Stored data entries
....

(* ===== verification/Kbd.v ===== *)
(** * The keyboard and the serial line: [kbd.c], [kbd.h] and [uart.c]

    [kbdgetc] decodes scan codes; [kbd_in] holds the codes that wait in the
    controller.  [kbdintr] and [uartintr] feed the console's line editor. *)

From S2P Require Import Prelude Bytes Params Kernel Spinlock Sched Frame Console.

Definition SHIFT : Z := 1.
Definition CTL : Z := 2.
Definition ALT : Z := 4.
Definition CAPSLOCK : Z := 8.
Definition NUMLOCK : Z := 16.
Definition SCROLLLOCK : Z := 32.
Definition E0ESC : Z := 64.

(** An array whose other entries are zero. *)
Fixpoint sparse (l : list (Z * Z)) (d : Z) : Z :=
  match l with
  | [] => 0
  | (i, v) :: l => if d =? i then v else sparse l d
  end.

Definition shiftcode (d : Z) : Z := sparse [(0x1d, 2); (0x2a, 1); (0x36, 1); (0x38, 4); (0x9d, 2); (0xb8, 4)] d.
Definition togglecode (d : Z) : Z := sparse [(0x3a, 8); (0x45, 16); (0x46, 32)] d.
Definition normalmap_low : list Z :=
  [ 0; 27; 49; 50; 51; 52; 53; 54; 55; 56; 57; 48; 45; 61; 8; 9; 113; 119; 101; 114; 116;
    121; 117; 105; 111; 112; 91; 93; 10; 0; 97; 115; 100; 102; 103; 104; 106; 107; 108; 59;
    39; 96; 0; 92; 122; 120; 99; 118; 98; 110; 109; 44; 46; 47; 0; 42; 0; 32; 0; 0; 0; 0; 0;
    0; 0; 0; 0; 0; 0; 0; 0; 55; 56; 57; 45; 52; 53; 54; 43; 49; 50; 51; 48; 46; 0; 0; 0; 0 ].
Definition normalmap (d : Z) : Z :=
  match normalmap_low !! Z.to_nat d with
  | Some c => c
  | None => sparse [
    (0x97, 224); (0x9c, 10); (0xb5, 47); (0xc8, 226); (0xc9, 230); (0xcb, 228); 
    (0xcd, 229); (0xcf, 225); (0xd0, 227); (0xd1, 231); (0xd2, 232); (0xd3, 233)] d
  end.
Definition shiftmap_low : list Z :=
  [ 0; 27; 33; 64; 35; 36; 37; 94; 38; 42; 40; 41; 95; 43; 8; 9; 81; 87; 69; 82; 84; 89; 85;
    73; 79; 80; 123; 125; 10; 0; 65; 83; 68; 70; 71; 72; 74; 75; 76; 58; 34; 126; 0; 124;
    90; 88; 67; 86; 66; 78; 77; 60; 62; 63; 0; 42; 0; 32; 0; 0; 0; 0; 0; 0; 0; 0; 0; 0; 0;
    0; 0; 55; 56; 57; 45; 52; 53; 54; 43; 49; 50; 51; 48; 46; 0; 0; 0; 0 ].
Definition shiftmap (d : Z) : Z :=
  match shiftmap_low !! Z.to_nat d with
  | Some c => c
  | None => sparse [
    (0x97, 224); (0x9c, 10); (0xb5, 47); (0xc8, 226); (0xc9, 230); (0xcb, 228); 
    (0xcd, 229); (0xcf, 225); (0xd0, 227); (0xd1, 231); (0xd2, 232); (0xd3, 233)] d
  end.
Definition ctlmap_low : list Z :=
  [ 0; 0; 0; 0; 0; 0; 0; 0; 0; 0; 0; 0; 0; 0; 0; 0; 17; 23; 5; 18; 20; 25; 21; 9; 15; 16; 0;
    0; 13; 0; 1; 19; 4; 6; 7; 8; 10; 11; 12; 0; 0; 0; 0; 28; 26; 24; 3; 22; 2; 14; 13; 0; 0;
    239; 0; 0 ].
Definition ctlmap (d : Z) : Z :=
  match ctlmap_low !! Z.to_nat d with
  | Some c => c
  | None => sparse [
    (0x97, 224); (0x9c, 13); (0xb5, 239); (0xc8, 226); (0xc9, 230); (0xcb, 228); 
    (0xcd, 229); (0xcf, 225); (0xd0, 227); (0xd1, 231); (0xd2, 232); (0xd3, 233)] d
  end.

(** [charcode[shift & (CTL | SHIFT)]] *)
Definition charcode (i : Z) : Z → Z :=
  if i =? 0 then normalmap else if i =? 1 then shiftmap else ctlmap.

Definition clear (bits x : Z) : Z := Z.land x (u32 (Z.lnot bits)).

Definition kbd_caps (shift c : Z) : Z :=
  if negb (Z.land shift CAPSLOCK =? 0) then
    if (97 <=? c) && (c <=? 122) then c + (65 - 97)
    else if (65 <=? c) && (c <=? 90) then c + (97 - 65)
    else c
  else c.

(** What [kbdgetc] does with the byte [data] in state [shift]: the new state and
    the character, 0 for none. *)
Definition kbd_decode (shift data : Z) : Z * Z :=
  if data =? 0xE0 then (Z.lor shift E0ESC, 0)
  else if negb (Z.land data 0x80 =? 0) then
    let data := if negb (Z.land shift E0ESC =? 0) then data else Z.land data 0x7F in
    (clear (Z.lor (shiftcode data) E0ESC) shift, 0)
  else
    let '(data, shift) :=
      if negb (Z.land shift E0ESC =? 0) then (Z.lor data 0x80, clear E0ESC shift)
      else (data, shift) in
    let shift := Z.lor shift (shiftcode data) in
    let shift := Z.lxor shift (togglecode data) in
    (shift, kbd_caps shift (charcode (Z.land shift (Z.lor CTL SHIFT)) data)).

Definition kbdgetc : M kernel Z :=
  k ← get;
  match kbd_in k with
  | [] => mret (-1)
  | data :: rest =>
      modify (set_kbd_in rest);;
      let '(shift, c) := kbd_decode (kbd_shift k) data in
      modify (set_kbd_shift shift);;
      mret c
  end.

Definition kbdintr (procdump : M kernel unit) : M kernel unit :=
  k ← get;
  consoleintr procdump (S (length (kbd_in k))) kbdgetc.

Definition uartgetc : M kernel Z :=
  k ← get;
  if negb (uart k) then mret (-1) else
  match uart_in k with
  | [] => mret (-1)
  | c :: rest => modify (set_uart_in rest);; mret c
  end.

Definition uartintr (procdump : M kernel unit) : M kernel unit :=
  k ← get;
  consoleintr procdump (S (length (uart_in k))) uartgetc.

Fixpoint uartputs (s : list Z) : M kernel unit :=
  match s with [] => mret tt | c :: s => uartputc c;; uartputs s end.

(** [present]: the line status register does not read 0xFF. *)
Definition uartinit (present : bool) : M kernel unit :=
  if negb present then mret tt else
  modify (set_uart true);;
  uartputs (codes "xv6..." ++ [NL]).

(** ** The decoder stays inside its tables *)

(** The modifiers in effect, and whether an escape prefix was just read. *)
Definition modifiers (s : Z) : Prop := 0 <= s < 128.

(** One code in one state: the new state is a set of modifiers, the character a byte;
    only its own key toggles a lock, only the prefix [0xE0] leaves an escape open, and
    a released key gives no character. *)
Definition decoded_well (s d : Z) : bool :=
  let '(s', c) := kbd_decode s d in
  (0 <=? s') && (s' <? 128) && (0 <=? c) && (c <? 256) &&
  (Z.lxor (Z.land s' 0x38) (Z.land s 0x38) =?
     (if Z.land d 0x80 =? 0 then togglecode (if Z.land s E0ESC =? 0 then d else Z.lor d 0x80) else 0)) &&
  Bool.eqb (Z.testbit s' 6) (d =? 0xE0) && ((Z.land d 0x80 =? 0) || (c =? 0)).

Lemma decoded_well_all :
  forallb (λ s, forallb (λ d, decoded_well (Z.of_nat s) (Z.of_nat d)) (seq 0 256)) (seq 0 128) = true.
Proof. vm_compute. reflexivity. Qed.

Lemma kbd_decode_ok s d : modifiers s → is_byte d → decoded_well s d = true.
Proof.
  intros Hs Hd. pose proof decoded_well_all as H. rewrite forallb_forall in H. unfold modifiers, is_byte in *.
  specialize (H (Z.to_nat s) ltac:(apply in_seq; lia)). rewrite forallb_forall, Z2Nat.id in H by lia.
  specialize (H (Z.to_nat d)). rewrite Z2Nat.id in H by lia. apply H, in_seq. lia.
Qed.

(** The characters a series of codes stands for. *)
Fixpoint kbd_chars (s : Z) (codes : list Z) : list Z * Z :=
  match codes with
  | [] => ([], s)
  | d :: codes => let '(s, c) := kbd_decode s d in let '(cs, s) := kbd_chars s codes in (c :: cs, s)
  end.

(** [while((c = getc()) >= 0)], the way [consoleintr] calls [kbdgetc]. *)
Fixpoint drain (fuel : nat) : M kernel (list Z) :=
  match fuel with
  | O => stop OutOfFuel
  | S fuel =>
      c ← kbdgetc;
      if 0 <=? c then cs ← drain fuel; mret (c :: cs) else mret []
  end.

....

Task statement
The answer must be all the lines above that hold the word "read".

Output below
(** [present]: the line status register does not read 0xFF. *)
(** The modifiers in effect, and whether an escape prefix was just read. *)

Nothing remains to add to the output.